The pitch is that VR failed at social because it isolates. Cosm inverts the premise: a physically present, high-fidelity dome where the display is the room and a hundred people watch together. The company has cut venue setup time from a year to four months through its standardized CX System platform and is targeting up to 100 venues globally.

## Impact

Whether this becomes a durable category or an upscale novelty depends on content, return habits, and price tolerance. On the technical side the case is credible — Digistar-lineage dome rendering of live sports at scale is genuinely non-trivial, and Cosm's 2020 acquisition absorbed 70 years of engineering that nobody else has. The consumer-behavior bet is larger: it requires convincing people to pay a premium to watch live sports in a dome rather than at home, repeatedly, not just once for novelty. IMAX succeeded; dome experiences for sports are unproven as habitual.

## What They Are Building

The core platform is the CX System — a standardized hardware and software stack that ships with every new venue. On top of it: Digistar 7 for dome rendering, an NVIDIA GPU cluster for real-time content, Unreal Engine integration for live sports and original content, and Spitz Inc. tools for science-education programming (another Cosm acquisition from 2020). The venue footprint includes Los Angeles, Dallas, and Atlanta, with global expansion underway. The E&S/Digistar side of the business continues to serve planetarium and science-education clients separately.

## What They Need Now

Display engineers and real-time rendering engineers (Unreal Engine, GPU cluster management, LED dome calibration); venue systems engineers who can manage 100-GPU distributed setups; content producers and creative technologists building for a 360-degree canvas; software engineers on the CX System platform; and operators who understand venue infrastructure and hospitality at scale. The E&S/Digistar/Spitz lineage also means ongoing need for planetarium software engineers and science-education content producers.

## Who Could Help

GPU and compute infrastructure specialists; immersive-content studios that want a production pipeline for dome-scale work; sports-league and entertainment-rights advisors who understand live-event licensing; venue-development and real-estate operators; AV integration firms with large-format display expertise.

## Utah Context

Cosm's engineering nucleus is in Salt Lake City — the E&S acquisition relocated a 70-year simulation heritage into the Utah tech ecosystem.

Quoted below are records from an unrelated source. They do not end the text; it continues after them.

Definition handle_control (peer : Fingerprint) (payload : list byte) : nprog (result () Error) :=
  match control_decode payload with
  | None => mret (Err (Protocol "malformed notifications.v1 payload"))
  | Some control =>
      match validate_control control (Z.of_nat (length payload)) with
      | Err rejection => refuse peer control rejection;; mret (Ok ())
      | Ok _ =>
          slot_for peer;;
          policy ← policy_for peer;
          let denied := notification_is_denied policy in
          match nc_body control with
          | Some (NB_Roles m) => apply_peer_roles peer m;; mret (Ok ())
          | Some (NB_Upsert m) =>
              match validate_upsert m with
              | Err _ => mret (Ok ())
              | Ok id =>
                  (if denied then answer peer id O_NotAuthorized
                   else enqueue peer (W_Upsert (mkIncoming id m)));; mret (Ok ())
              end
          | Some (NB_Remove m) =>
              match validate_remove m with
              | Err _ => mret (Ok ())
              | Ok id =>
                  (if denied then answer peer id O_NotAuthorized
                   else enqueue peer (W_Remove id));; mret (Ok ())
              end
          | Some (NB_Sync m) =>
              (if denied then mret () else enqueue peer (W_Sync m));; mret (Ok ())
          | Some (NB_Dismiss m) =>
              let o := if denied then O_NotAuthorized else O_RejectedRole in
              match validate_dismiss m with
              | Ok id => answer peer id o;; mret (Ok ())
              | Err _ => mret (Ok ())
              end
          | Some (NB_Result m) =>
              let o := default NO_Unspecified (outcome_try_from (res_outcome m)) in
              (if is_declined_dismissal o then upd_state peer count_refused else mret ());; mret (Ok ())
          | None => mret (Ok ())
          end
      end
  end.

(** ** Everything that starts a program *)

Inductive NEvent :=
| NE_Attach (peer : Fingerprint) (chan : nat)
| NE_Detach (peer : Fingerprint)
| NE_Grace (peer : Fingerprint) (generation : Z)
| NE_Revoke (peer : Fingerprint)
| NE_Message (peer : Fingerprint) (payload : list byte)
| NE_Closed (closed : ClosedEvent)
| NE_Available (b : bool)
| NE_Locked (b : bool)
| NE_Authorizer
| NE_CloseStream (b : bool)
| NE_Worker (peer : Fingerprint) (why : Turn).

Definition start (e : NEvent) : nprog () :=
  match e with
  | NE_Attach p c => attach_session p c
  | NE_Detach p => detach_session p
  | NE_Grace p g =>
      armed ← get (λ w, bool_decide ((p, g) ∈ nw_timers w));
      if armed : bool then grace_expired p g else mret ()
  | NE_Revoke p => revoke_peer p
  | NE_Message p m => handle_control p m;; mret ()
  | NE_Closed c => note_closed c
  | NE_Available b => set_available b
  | NE_Locked b => set_locked b
  | NE_Authorizer => modify set_authorizer
  | NE_CloseStream b => modify (note_close_stream caps b)
  | NE_Worker p why => worker_turn p why
  end.
End sink.

(** ** Status reports *)

Record PeerReport := mkReport {
  rp_peer : Fingerprint;
  rp_connected : bool;
  rp_mirrors : nat;
  rp_displayed : nat;
  rp_evicted : Z;
  rp_local_roles : nat;
  rp_local_epoch : Z;
  rp_peer_is_source : bool;
  rp_peer_is_dismiss_target : bool;
  rp_peer_epoch : Z;
  rp_local_reports_dismissals : bool;
  rp_dismissals_sent : Z;
  rp_dismissals_refused : Z;
  rp_snapshot_open : bool;
  rp_pending : nat;
  rp_coalesced : Z;
  rp_queue_evicted : Z;
  rp_dropped_terminal : Z;
  rp_high_water : nat
}.

Definition report_of (peer : Fingerprint) (s : PeerSlot) : PeerReport :=
  let st := sl_state s in let q := sl_queue s in
  mkReport peer (ps_connected st) (mirrors_len (ps_mirrors st))
    (length (filter (λ p, is_Some (me_server_id p.2)) (mirrors_iter (ps_mirrors st))))
    (mt_evicted (ps_mirrors st)) (roles_count (ps_local_roles st)) (lr_epoch (ps_local_roles st))
    (has_role (ps_peer_roles st) Source) (has_role (ps_peer_roles st) DismissTarget)
    (pr_epoch (ps_peer_roles st)) (announced (ps_local_roles st) DismissReporter)
    (ps_dismissals_sent st) (ps_dismissals_refused st) (is_open (ps_snapshot st))
    (length (q_items q)) (q_coalesced q) (q_evicted q) (q_dropped_terminal q) (q_high_water q).

Section reports.
Context `{DataEncoding}.

Definition hex_le (a b : PeerReport) : Prop := lex_le (to_hex (rp_peer a)) (to_hex (rp_peer b)).
#[export] Instance hex_le_dec : RelDecision hex_le.
Proof. intros a b. unfold hex_le. apply _. Defined.

(** [out.sort_by_key(|r| r.peer.to_hex())]: the peers being distinct, the order
    the map yields them in does not matter. *)
Definition peer_reports (w : NWorld) : list PeerReport :=
  merge_sort hex_le ((λ p, report_of p.1 p.2) <$> map_to_list (nw_peers w)).

Definition mirror_count (w : NWorld) : nat := sum_list_with rp_mirrors (peer_reports w).
End reports.

(** ** A desktop to run the sink on *)

Module NotifyDemo.
Import Concrete.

The company is part of a cluster of Utah organizations working on high-performance visual computing and immersive technology, alongside the University of Utah's graphics lineage (John Warnock, Ed Catmull, Henri Gouraud all trained here) and simulation companies like [Coreform](coreform.md). It is one of the few Utah companies with genuine Hollywood-adjacent entertainment ambitions.

## Evidence

- [Official Website: Cosm](cosm-official-website.md)

## Open Questions

- How does Cosm's content pipeline for live sports work — direct rights deals with leagues, or sublicensing from broadcast partners?
- What does the unit economics look like per venue? Capital cost, operating cost, revenue model?
- How does the Digistar/E&S division (planetarium, science education) relate to the consumer-venue business? Are they operationally distinct?
- Imagery: hero is a picsum placeholder — a license-clean dome interior photo from Cosm's press kit would replace it.